John Crabtree contributed a chapter on Bolivia that provides a brief overview of the country’s political and social history, the roots and policies of the Evo Morales government, and the social movements’ actions in directing the country’s future. Crabtree looks at the role the State has played in managing natural gas resources since Morales took office, and describes the constituent assembly to rewrite the country’s constitution and the regional and political divisions in Bolivia. He looks at Morales’s new social programs in health, education, and housing and describes Morales’ relationships with other regional leaders seeking independence from Washington.
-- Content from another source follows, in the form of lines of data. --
(** X11. Whatever the environment and the service, [main] comes to an end
    in one of three ways: it returns, it exits with status 1, or an
    exception is left uncaught. The process status is therefore 0 or 1, and
    0 only when [main] has returned. *)
Theorem main_exit_status server tabulate float_repr environ w :
  let o := (main server tabulate float_repr environ w).1 in
  (o = Ret tt ∨ o = Exit 1 ∨ ∃ e, o = Raise e)
  ∧ (exit_status o = Some 0 ∨ exit_status o = Some 1)
  ∧ (exit_status o = Some 0 ↔ o = Ret tt).
Proof.
  cbn zeta.
  assert ((main server tabulate float_repr environ w).1 = Ret tt
          ∨ (main server tabulate float_repr environ w).1 = Exit 1
          ∨ ∃ e, (main server tabulate float_repr environ w).1 = Raise e)
    as Hends.
  { destruct (falsy (environ !! "SONARQ_TOKEN")) eqn:Htoken.
    { rewrite main_without_token by done. by right; left. }
    rewrite main_with_token by done.
    destruct (get_issues_spec server (configured_client environ) 500
                (at_fetch environ w)) as (n & _ & Hrun).
    cbn zeta in Hrun.
    destruct (get_issues _ _ _ _) as [o w1]. cbn [fst snd] in Hrun.
    destruct Hrun as [(-> & _)|(? & ? & _ & _ & -> & _)]; [|by right; left].
    destruct (slice_to _ _) as [|x l]; [by left|].
    pose proof (settles_report tabulate float_repr (x :: l) w1) as Hreport.
    destruct (report _ _ _ _) as [[[]|c|e|] w2]; cbn [fst] in *;
      [by left|done| |done].
    right; right. by eexists. }
  split; [exact Hends|].
  destruct Hends as [->|[->|[e ->]]]; cbn; split; auto; split; done.
Qed.

(** ** The requests of [main] *)

Lemma get_issues_log server self limit w :
  ∃ n : nat,
    Z.of_nat n ≤ Z.max 0 limit
    ∧ sent (get_issues server self limit w).2
      = sent w ++ requests_from self 1 n.
Proof.
  destruct (get_issues_loop_bound server (Z.to_nat limit) self limit [] 1 w)
    as (n & Hn & Hsent & _).
  { unfold len. cbn. lia. }
  cbn zeta in Hn, Hsent. exists n.
  split; [unfold len in Hn; cbn in Hn; lia|].
  unfold get_issues, mbind, prog_bind.
  by destruct (get_issues_loop _ _ _ _ _ _ _) as [[l|c|e|] w1].
Qed.

(** X12. Every request [main] sends goes to the search URL under the base
    URL of the environment (by default https://sonarcloud.io, trailing
    slashes removed), authenticates with the token of the environment as
    user name and an empty password, and asks, for the project key of the
    environment (or the default one), for the open code smells of the branch
    main, in pages of 100 with a timeout of 10; the pages asked for are 1,
    2, 3, ... in this order, at most 500 of them. The requests sent before
    stay in the log as they were. *)
Theorem main_requests server tabulate float_repr environ w :
  let run := main server tabulate float_repr environ w in
  take (length (sent w)) (sent run.2) = sent w
  ∧ (length (sent run.2) ≤ length (sent w) + 500)%nat
  ∧ ∀ (i : nat) r,
      sent run.2 !! (length (sent w) + i)%nat = Some r →
      ∃ tok,
        environ !! "SONARQ_TOKEN" = Some tok ∧ tok ≠ ""
        ∧ r = {| req_url :=
                   rstrip "/" (default "https://sonarcloud.io"
                                 (environ !! "SONARQ_BASE_URL"))
                   +:+ "/api/issues/search";
                 req_auth := (tok, "");
                 componentKeys :=
                   default "FreeSideNomad_messaging-platform"
                     (environ !! "SONARQ_PROJECT_KEY");
                 branch := "main"; statuses := "OPEN"; types := "CODE_SMELL";
                 p := Z.of_nat i + 1; ps := 100; timeout := 10 |}.
Proof.
  cbn zeta.
  destruct (falsy (environ !! "SONARQ_TOKEN")) eqn:Htoken.
  { rewrite main_without_token by done. cbn [snd sent].
    split; [by rewrite take_ge|]. split; [lia|].
    intros i r Hi%lookup_lt_Some. lia. }
  rewrite main_with_token by done.
  destruct (get_issues_log server (configured_client environ) 500
              (at_fetch environ w)) as (n & Hn & Hlog).
  cbn [at_fetch sent] in Hlog.
  destruct (get_issues _ _ _ _) as [o w1]. cbn [snd] in Hlog.
  assert (∀ w2 : world, sent w2 = sent w1 →
    take (length (sent w)) (sent w2) = sent w
    ∧ (length (sent w2) ≤ length (sent w) + 500)%nat
    ∧ ∀ (i : nat) r,
        sent w2 !! (length (sent w) + i)%nat = Some r →
        ∃ tok,
          environ !! "SONARQ_TOKEN" = Some tok ∧ tok ≠ ""
          ∧ r = {| req_url :=
                     rstrip "/" (default "https://sonarcloud.io"
                                   (environ !! "SONARQ_BASE_URL"))
                     +:+ "/api/issues/search";
                   req_auth := (tok, "");
                   componentKeys :=
                     default "FreeSideNomad_messaging-platform"
                       (environ !! "SONARQ_PROJECT_KEY");
                   branch := "main"; statuses := "OPEN"; types := "CODE_SMELL";
                   p := Z.of_nat i + 1; ps := 100; timeout := 10 |}) as Hfin.
  { intros w2 ->. rewrite Hlog. split; [by rewrite take_app_length|].
    split; [rewrite length_app, length_requests_from; lia|].
    intros i r. rewrite lookup_app_r by lia.
    replace (length (sent w) + i - length (sent w))%nat with i by lia.
    intros [_ ->]%lookup_requests_from.
    destruct (environ !! "SONARQ_TOKEN") as [tok|] eqn:Htok; [|done].
    exists tok. split; [done|]. split.
    { intros ->. done. }
    unfold search_request, configured_client, new_client, page_size.
    cbn [base_url token project_key]. rewrite Htok.
    cbn [default from_option id]. f_equal. lia. }
  destruct o as [[|x l]|c|e|]; apply Hfin; [done| |done..].
  apply offline_report.
Qed.

Lemma main_requests_witness :
  sent (main (constant_service [] 0) no_table no_repr sample_environ
          (World [] [])).2 !! 0%nat
  = Some {| req_url := "https://sonarcloud.io/api/issues/search";
            req_auth := ("secret", "");
            componentKeys := "FreeSideNomad_messaging-platform";
            branch := "main"; statuses := "OPEN"; types := "CODE_SMELL";
            p := 1; ps := 100; timeout := 10 |}.
Proof.
  destruct (main_requests (constant_service [] 0) no_table no_repr
              sample_environ (World [] [])) as (_ & _ & Hrequests).
  cbn zeta in Hrequests.
  destruct (sent (main (constant_service [] 0) no_table no_repr sample_environ
                    (World [] [])).2 !! 0%nat) as [r|] eqn:Hr;
    [|vm_compute in Hr; discriminate Hr].
  destruct (Hrequests 0%nat r Hr) as (tok & Htok & _ & ->).
  vm_compute in Htok. injection Htok as <-.
  vm_compute. reflexivity.
Defined.

(** ** Ranking issues of one type *)

(** The ranking in terms of score classes: of two ranked issues, the class
    of the first may stand before the class of the second. *)
Lemma ranked_classes issues scored :
  score_issues issues = Ret scored →
  Forall (λ x : issue, ∃ s, x !! "severity" = Some (VStr s) ∧ s ∈ severity_order)
    issues →
  ∃ ranked,
    sort_issues scored = Ret ranked
    ∧ scored ≡ₚ ranked
    ∧ ∀ (i j : nat) (x y : issue),
        (i < j)%nat → ranked !! i = Some x → ranked !! j = Some y →
        ∃ cx cy,
          cx ∈ score_classes ∧ cy ∈ score_classes
          ∧ score_of x = Some cx.1 ∧ score_of y = Some cy.1
          ∧ severity_index x = Some cx.2 ∧ severity_index y = Some cy.2
          ∧ ranked_before cx cy = true.
Proof.
  intros Hscored Hranked.
  destruct (scored_keys _ _ Hscored Hranked) as (cs & Hkeys & Hinv).
  destruct (sort_issues_Ret _ _ Hkeys) as [Hsort Hperm].
  eexists. split; [exact Hsort|]. split; [exact Hperm|].
  set (pairs := zip (key_of_class <$> cs) scored) in *.
  assert (StronglySorted key_le (sort_keyed pairs)) as Hsorted.
  { apply (sort_keyed_sorted (λ k, ∃ c, c ∈ score_classes ∧ k = key_of_class c)).
    - intros ? ? (a & Ha & ->) (b & Hb & ->). by apply class_key_asym.
    - intros ? ? ? (a & Ha & ->) (b & Hb & ->) (c & Hc & ->).
      by apply class_key_le_trans.
    - eapply Forall_impl; [exact Hinv|]. cbn beta.
      intros a (c & Hc & Hk & _). by exists c. }
  rewrite <- (sort_keyed_perm pairs) in Hinv.
  intros i j x y Hij Hi Hj.
  apply list_lookup_fmap_Some in Hi as ([kx x0] & -> & Hi).
  apply list_lookup_fmap_Some in Hj as ([ky y0] & -> & Hj).
  pose proof (StronglySorted_lookup _ _ _ _ _ _ Hsorted Hij Hi Hj) as Hle.
  rewrite Forall_lookup in Hinv.
  destruct (Hinv _ _ Hi) as (cx & Hcx & Hkx & Hsx & Hix).
  destruct (Hinv _ _ Hj) as (cy & Hcy & Hky & Hsy & Hiy).
  unfold key_le in Hle. cbn [fst snd] in *. subst kx ky.
  exists cx, cy. repeat (split; [done|]).
  by apply class_ranked_before.
Qed.

(** What the scoring leaves on an issue with a ranked severity. *)
Lemma scored_fields (x x' : issue) s ty :
  score_issue x = Ret x' →
  x !! "severity" = Some (VStr s) → x !! "type" = Some ty →
  score_of x' = Some (get_priority_score (VStr s) ty)
  ∧ severity_index x'
    = match index severity_order (VStr s) with Ret i => Some i | _ => None end.
Proof.
  intros Hscore Hsev Hty.
  destruct (sort_key_scored _ _ Hscore)
    as (sev & ty' & Hsev0 & Hty0 & Hsev' & Hscore' & _).
  assert (sev = VStr s ∧ ty' = ty) as [-> ->] by (split; congruence).
  split; [done|]. unfold severity_index. by rewrite Hsev'.
Qed.

(** X13. When all the fetched issues have one and the same type, as the
    filter of the request asks for, and ranked severities, the ranking is
    by severity alone: of two ranked issues the first has a severity that
    is at least as high in BLOCKER, CRITICAL, MAJOR, MINOR, INFO. *)
Theorem ranking_of_one_type issues scored ty :
  score_issues issues = Ret scored →
  Forall (λ x : issue,
      (∃ s, x !! "severity" = Some (VStr s) ∧ s ∈ severity_order)
      ∧ x !! "type" = Some ty) issues →
  ∃ ranked,
    sort_issues scored = Ret ranked
    ∧ scored ≡ₚ ranked
    ∧ ∀ (i j : nat) (x y : issue),
        (i < j)%nat → ranked !! i = Some x → ranked !! j = Some y →
        ∃ ix iy,
          severity_index x = Some ix ∧ severity_index y = Some iy ∧ ix ≤ iy.
Proof.
  intros Hscored Hissues.
  destruct (ranked_classes issues scored Hscored) as (ranked & Hsort & Hperm & Hrank).
  { eapply Forall_impl; [exact Hissues|]. by intros x [? _]. }
  exists ranked. split; [exact Hsort|]. split; [exact Hperm|].
  (* every ranked issue is a scored issue of type [ty] *)
  assert (∀ x, x ∈ ranked →
            ∃ s, s ∈ severity_order
                 ∧ score_of x = Some (get_priority_score (VStr s) ty)
                 ∧ severity_index x
                   = match index severity_order (VStr s) with
                     | Ret i => Some i
                     | _ => None
                     end) as Hfields.
  { intros x Hx. rewrite <- Hperm in Hx.
    apply list_elem_of_lookup in Hx as [k Hk].
    apply traverse_Ret in Hscored.
    destruct (Forall2_lookup_r _ _ _ _ _ Hscored Hk) as (x0 & Hx0 & Hscore).
    rewrite Forall_lookup in Hissues.
    destruct (Hissues _ _ Hx0) as [(s & Hsev & Hs) Hty].
    exists s. split; [done|]. by apply (scored_fields x0). }
  intros i j x y Hij Hi Hj.
  destruct (Hrank i j x y Hij Hi Hj)
    as (cx & cy & _ & _ & Hsx & Hsy & Hix & Hiy & Hbefore).
  destruct (Hfields x) as (sx & Hsx_in & Hsx' & Hix');
    [apply list_elem_of_lookup; eauto|].
  destruct (Hfields y) as (sy & Hsy_in & Hsy' & Hiy');
    [apply list_elem_of_lookup; eauto|].
  unfold ranked_before in Hbefore. apply andb_true_iff in Hbefore as [Hleb _].
  rewrite Hsx in Hsx'. rewrite Hsy in Hsy'.
  injection Hsx' as Hcx. injection Hsy' as Hcy. rewrite Hcx, Hcy in Hleb.
  rewrite Hix', Hiy'. clear - Hleb Hsx_in Hsy_in.
  unfold get_priority_score in Hleb.
  pose proof (multiplier_cases ty) as Hm.
  unfold severity_order in Hsx_in, Hsy_in.
  enumerate Hsx_in; enumerate Hsy_in; enumerate Hm; rewrite Hm in Hleb;
    vm_compute in Hleb; try discriminate Hleb;
    (eexists _, _; split; [vm_compute; reflexivity|];
     split; [vm_compute; reflexivity|]; lia).
Qed.

Lemma ranking_of_one_type_witness :
  score_issues [info_issue; sample_issue]
    = Ret [with_score 1 info_issue; with_score 3 sample_issue]
  ∧ ∃ ranked,
      sort_issues [with_score 1 info_issue; with_score 3 sample_issue]
        = Ret ranked
      ∧ [with_score 1 info_issue; with_score 3 sample_issue] ≡ₚ ranked
      ∧ ∀ (i j : nat) (x y : issue),
          (i < j)%nat → ranked !! i = Some x → ranked !! j = Some y →
          ∃ ix iy,
            severity_index x = Some ix ∧ severity_index y = Some iy ∧ ix ≤ iy.
Proof.
  assert (score_issues [info_issue; sample_issue]
          = Ret [with_score 1 info_issue; with_score 3 sample_issue])
    as Hscored.
  { apply traverse_Ret. constructor; [|constructor; [|constructor]].
    - apply (score_issue_with_score _ (VStr "INFO") (VStr "CODE_SMELL"));
        vm_compute; reflexivity.
    - exact score_sample_issue. }
  split; [exact Hscored|].
  apply (ranking_of_one_type _ _ (VStr "CODE_SMELL") Hscored).
  constructor; [|constructor; [|constructor]].
  - split; [|vm_compute; reflexivity].
    exists "INFO". split; [vm_compute; reflexivity|by_decide].
  - split; [|vm_compute; reflexivity].
    exists "MAJOR". split; [vm_compute; reflexivity|by_decide].
Defined.

(** ** The report of standard issues *)

Lemma standard_with_score score (x : issue) :
  standard x → standard (with_score score x).
Proof.
  intros ((s & Hs & Hin) & (t & Ht) & (m & Hm) & (c & Hc)). unfold with_score.
  split; [exists s|split; [exists t|split; [exists m|exists c]]];
    try split; try done; by rewrite lookup_insert_ne.
Qed.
In spite of success in a number of areas, Crabtree does say, “The MAS lacked a clearly articulated program; it lacked experience in government; the machinery at its disposal for administering change was absent; and it was in no way a tightly disciplined party.”

In a chapter on Brazil, Sue Branford describes the euphoria of Lula’s victory, but goes on to write that in spite of leftist rhetoric and promises to his base on the campaign trail, upon taking office for the first time Lula turned his back on his progressive supporters: “The agreement with the IMF was quickly reaffirmed, and the target for the public sector surplus, required to service the internal debt, was set higher, at 4.25 per cent of GDP, than even the IMF demanded.” Lula later announced a 45 percent budget cut which disproportionately affected social programs for the poor. In May 2003, unemployment reached 20.6 percent, a new record at the time. Thanks to Lula, foreign corporations now dominate industrial, agricultural, and banking sectors and GM crops, specifically pushed by Monsanto, are produced across the country.

Reclaiming Latin America sets out to cover a lot of ground and succeeds in doing so with other chapters on Argentina, Cuba, Chile, Mexico, and the entire region. Overall, the contributors to the book maintain a healthy balance of analysis and reportage, throwing in the occasional anecdote and prose that keep the pages turning.

Z


Benjamin Dangl is the author of the forthcoming book Dancing with Dynamite: Social Movements and States in Latin America (AK Press, 2010).